== Segment start ==
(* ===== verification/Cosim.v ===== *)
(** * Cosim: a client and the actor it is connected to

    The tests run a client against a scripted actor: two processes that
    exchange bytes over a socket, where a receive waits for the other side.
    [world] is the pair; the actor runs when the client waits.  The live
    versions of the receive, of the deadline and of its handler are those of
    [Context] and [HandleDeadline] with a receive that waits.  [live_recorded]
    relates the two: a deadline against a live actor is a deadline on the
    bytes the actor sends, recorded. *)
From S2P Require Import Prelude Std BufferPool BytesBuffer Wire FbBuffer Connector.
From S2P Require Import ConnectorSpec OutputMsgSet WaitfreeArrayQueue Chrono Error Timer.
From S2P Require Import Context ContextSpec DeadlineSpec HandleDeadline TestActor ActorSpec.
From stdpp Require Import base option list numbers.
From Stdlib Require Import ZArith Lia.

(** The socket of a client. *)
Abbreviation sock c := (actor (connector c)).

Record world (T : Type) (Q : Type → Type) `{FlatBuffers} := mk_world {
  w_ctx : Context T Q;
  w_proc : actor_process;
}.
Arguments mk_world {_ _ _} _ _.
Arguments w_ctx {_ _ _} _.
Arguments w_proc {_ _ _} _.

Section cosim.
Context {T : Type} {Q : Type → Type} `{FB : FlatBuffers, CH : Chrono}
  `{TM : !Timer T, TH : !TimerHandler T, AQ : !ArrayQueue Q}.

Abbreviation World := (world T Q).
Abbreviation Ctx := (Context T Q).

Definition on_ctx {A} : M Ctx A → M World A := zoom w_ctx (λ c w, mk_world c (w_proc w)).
== Segment end ==
== Segment start ==
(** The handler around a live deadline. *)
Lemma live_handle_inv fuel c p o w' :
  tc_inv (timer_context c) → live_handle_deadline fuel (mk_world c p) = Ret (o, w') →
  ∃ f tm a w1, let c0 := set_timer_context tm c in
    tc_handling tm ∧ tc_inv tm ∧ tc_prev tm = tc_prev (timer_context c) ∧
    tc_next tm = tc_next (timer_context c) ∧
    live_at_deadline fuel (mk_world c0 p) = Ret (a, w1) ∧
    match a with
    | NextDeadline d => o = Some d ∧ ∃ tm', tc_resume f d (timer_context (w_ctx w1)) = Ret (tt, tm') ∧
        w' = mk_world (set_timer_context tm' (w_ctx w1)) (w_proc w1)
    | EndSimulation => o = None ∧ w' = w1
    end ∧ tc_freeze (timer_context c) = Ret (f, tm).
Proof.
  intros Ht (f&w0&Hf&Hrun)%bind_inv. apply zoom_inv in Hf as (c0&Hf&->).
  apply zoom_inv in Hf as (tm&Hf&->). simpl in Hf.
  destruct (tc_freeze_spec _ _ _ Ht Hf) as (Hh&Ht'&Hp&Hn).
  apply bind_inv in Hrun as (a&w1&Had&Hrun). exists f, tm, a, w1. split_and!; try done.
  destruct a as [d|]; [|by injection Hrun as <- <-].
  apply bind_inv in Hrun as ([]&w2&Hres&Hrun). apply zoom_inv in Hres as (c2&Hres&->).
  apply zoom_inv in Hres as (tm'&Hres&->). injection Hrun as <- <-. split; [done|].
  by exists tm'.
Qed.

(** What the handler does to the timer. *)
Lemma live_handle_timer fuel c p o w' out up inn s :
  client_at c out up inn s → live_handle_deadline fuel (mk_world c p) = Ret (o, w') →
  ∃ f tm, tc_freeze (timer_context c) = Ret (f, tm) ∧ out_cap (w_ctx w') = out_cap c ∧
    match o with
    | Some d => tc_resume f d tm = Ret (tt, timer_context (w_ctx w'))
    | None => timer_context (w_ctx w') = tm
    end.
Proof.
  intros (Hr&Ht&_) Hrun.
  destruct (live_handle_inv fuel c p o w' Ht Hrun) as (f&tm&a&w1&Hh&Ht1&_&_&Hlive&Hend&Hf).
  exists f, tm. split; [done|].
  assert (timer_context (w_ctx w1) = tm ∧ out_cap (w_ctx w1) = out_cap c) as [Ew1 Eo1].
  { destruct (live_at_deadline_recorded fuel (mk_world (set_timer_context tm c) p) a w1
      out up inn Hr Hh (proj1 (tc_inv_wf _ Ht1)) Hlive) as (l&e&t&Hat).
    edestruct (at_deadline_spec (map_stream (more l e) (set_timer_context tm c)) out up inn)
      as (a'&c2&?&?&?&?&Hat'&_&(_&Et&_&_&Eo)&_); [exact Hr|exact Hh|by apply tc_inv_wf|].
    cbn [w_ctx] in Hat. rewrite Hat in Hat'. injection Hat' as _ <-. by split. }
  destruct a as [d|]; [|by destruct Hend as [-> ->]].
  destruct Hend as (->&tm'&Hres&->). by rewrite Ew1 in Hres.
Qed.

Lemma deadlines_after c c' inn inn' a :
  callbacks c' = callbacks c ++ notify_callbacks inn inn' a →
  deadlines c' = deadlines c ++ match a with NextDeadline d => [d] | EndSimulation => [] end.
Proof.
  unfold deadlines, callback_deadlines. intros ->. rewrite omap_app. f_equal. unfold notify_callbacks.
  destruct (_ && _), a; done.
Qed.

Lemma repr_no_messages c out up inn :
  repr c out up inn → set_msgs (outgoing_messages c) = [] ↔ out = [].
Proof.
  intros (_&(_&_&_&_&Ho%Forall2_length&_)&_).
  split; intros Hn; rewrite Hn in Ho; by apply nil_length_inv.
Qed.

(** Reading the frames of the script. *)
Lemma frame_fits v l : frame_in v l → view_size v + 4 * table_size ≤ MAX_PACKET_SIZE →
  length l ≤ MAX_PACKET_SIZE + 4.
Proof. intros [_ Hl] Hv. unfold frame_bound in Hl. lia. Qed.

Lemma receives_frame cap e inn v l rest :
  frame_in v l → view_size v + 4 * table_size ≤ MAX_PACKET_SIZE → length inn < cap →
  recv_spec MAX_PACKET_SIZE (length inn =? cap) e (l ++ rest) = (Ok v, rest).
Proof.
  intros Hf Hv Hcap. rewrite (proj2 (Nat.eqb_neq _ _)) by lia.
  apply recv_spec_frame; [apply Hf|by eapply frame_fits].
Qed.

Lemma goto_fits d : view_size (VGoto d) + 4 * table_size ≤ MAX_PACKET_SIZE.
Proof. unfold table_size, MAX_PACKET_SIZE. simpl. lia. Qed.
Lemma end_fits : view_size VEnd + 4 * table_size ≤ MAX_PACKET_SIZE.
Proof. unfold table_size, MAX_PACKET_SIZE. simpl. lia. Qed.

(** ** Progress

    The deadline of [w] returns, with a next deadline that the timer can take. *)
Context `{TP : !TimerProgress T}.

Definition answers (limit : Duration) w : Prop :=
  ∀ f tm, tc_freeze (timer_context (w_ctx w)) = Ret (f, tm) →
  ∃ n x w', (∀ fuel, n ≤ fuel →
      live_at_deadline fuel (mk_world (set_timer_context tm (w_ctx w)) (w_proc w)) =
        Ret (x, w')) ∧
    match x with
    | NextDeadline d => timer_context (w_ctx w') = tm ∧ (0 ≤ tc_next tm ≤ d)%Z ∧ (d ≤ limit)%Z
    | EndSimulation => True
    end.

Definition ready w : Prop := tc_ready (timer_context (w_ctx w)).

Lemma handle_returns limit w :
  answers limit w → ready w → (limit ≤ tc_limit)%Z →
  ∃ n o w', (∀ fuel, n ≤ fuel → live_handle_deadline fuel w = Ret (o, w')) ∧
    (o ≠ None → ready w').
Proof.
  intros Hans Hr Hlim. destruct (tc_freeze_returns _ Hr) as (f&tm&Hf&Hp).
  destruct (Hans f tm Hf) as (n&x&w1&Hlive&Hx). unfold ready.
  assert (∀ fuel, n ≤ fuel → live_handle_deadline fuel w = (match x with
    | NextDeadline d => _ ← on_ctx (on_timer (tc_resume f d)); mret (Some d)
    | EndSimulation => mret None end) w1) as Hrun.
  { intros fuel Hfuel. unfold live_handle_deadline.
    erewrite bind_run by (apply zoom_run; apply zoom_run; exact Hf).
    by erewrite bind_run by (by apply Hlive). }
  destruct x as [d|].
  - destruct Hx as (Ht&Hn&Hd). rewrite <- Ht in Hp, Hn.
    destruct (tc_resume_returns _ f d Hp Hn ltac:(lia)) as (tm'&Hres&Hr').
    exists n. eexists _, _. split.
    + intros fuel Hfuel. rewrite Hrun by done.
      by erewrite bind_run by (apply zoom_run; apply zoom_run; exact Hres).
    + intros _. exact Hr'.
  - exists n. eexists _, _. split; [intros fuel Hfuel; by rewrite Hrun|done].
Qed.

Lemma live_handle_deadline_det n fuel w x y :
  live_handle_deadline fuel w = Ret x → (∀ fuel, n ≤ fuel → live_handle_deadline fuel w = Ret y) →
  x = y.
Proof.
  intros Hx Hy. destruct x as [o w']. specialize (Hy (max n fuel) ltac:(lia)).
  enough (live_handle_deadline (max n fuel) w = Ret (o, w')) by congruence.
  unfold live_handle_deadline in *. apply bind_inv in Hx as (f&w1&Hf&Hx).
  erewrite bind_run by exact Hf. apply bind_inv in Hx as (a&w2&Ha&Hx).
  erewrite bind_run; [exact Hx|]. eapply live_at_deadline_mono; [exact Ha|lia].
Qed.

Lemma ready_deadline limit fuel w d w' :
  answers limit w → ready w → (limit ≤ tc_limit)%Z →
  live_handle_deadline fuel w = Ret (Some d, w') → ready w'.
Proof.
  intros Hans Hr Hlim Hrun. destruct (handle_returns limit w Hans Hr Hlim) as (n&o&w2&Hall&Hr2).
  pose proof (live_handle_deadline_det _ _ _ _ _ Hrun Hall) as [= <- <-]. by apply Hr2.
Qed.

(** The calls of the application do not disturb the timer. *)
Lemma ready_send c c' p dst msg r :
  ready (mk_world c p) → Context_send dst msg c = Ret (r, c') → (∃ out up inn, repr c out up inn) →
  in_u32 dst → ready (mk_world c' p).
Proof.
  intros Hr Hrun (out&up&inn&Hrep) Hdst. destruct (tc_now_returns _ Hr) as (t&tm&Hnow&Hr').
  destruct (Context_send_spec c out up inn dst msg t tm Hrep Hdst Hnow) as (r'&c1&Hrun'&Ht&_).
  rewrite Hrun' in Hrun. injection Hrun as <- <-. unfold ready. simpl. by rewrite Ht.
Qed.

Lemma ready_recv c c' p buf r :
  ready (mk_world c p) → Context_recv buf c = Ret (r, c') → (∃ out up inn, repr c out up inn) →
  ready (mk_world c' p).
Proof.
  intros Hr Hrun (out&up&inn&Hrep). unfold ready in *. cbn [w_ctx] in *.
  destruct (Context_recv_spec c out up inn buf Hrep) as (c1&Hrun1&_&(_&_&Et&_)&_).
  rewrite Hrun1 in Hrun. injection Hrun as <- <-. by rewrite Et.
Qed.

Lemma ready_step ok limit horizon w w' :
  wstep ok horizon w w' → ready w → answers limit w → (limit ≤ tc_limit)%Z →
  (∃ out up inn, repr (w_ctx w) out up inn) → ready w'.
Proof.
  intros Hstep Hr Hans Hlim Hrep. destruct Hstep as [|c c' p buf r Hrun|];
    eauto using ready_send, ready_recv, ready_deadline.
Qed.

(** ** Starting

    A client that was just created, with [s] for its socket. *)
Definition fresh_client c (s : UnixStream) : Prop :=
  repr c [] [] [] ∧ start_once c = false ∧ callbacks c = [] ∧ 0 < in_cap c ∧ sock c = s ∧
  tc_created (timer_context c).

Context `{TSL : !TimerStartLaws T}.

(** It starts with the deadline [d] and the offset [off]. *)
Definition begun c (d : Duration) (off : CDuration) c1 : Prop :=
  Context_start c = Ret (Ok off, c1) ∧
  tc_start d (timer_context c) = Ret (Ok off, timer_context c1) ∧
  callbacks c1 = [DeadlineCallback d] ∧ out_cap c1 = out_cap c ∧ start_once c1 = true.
== Segment end ==
**Your task**:
Your response should be made up of the lines in the data that contain the word "erewrite".

**Result below**:
    erewrite bind_run by (apply zoom_run; apply zoom_run; exact Hf).
    by erewrite bind_run by (by apply Hlive). }
      by erewrite bind_run by (apply zoom_run; apply zoom_run; exact Hres).
  erewrite bind_run by exact Hf. apply bind_inv in Hx as (a&w2&Ha&Hx).
  erewrite bind_run; [exact Hx|]. eapply live_at_deadline_mono; [exact Ha|lia].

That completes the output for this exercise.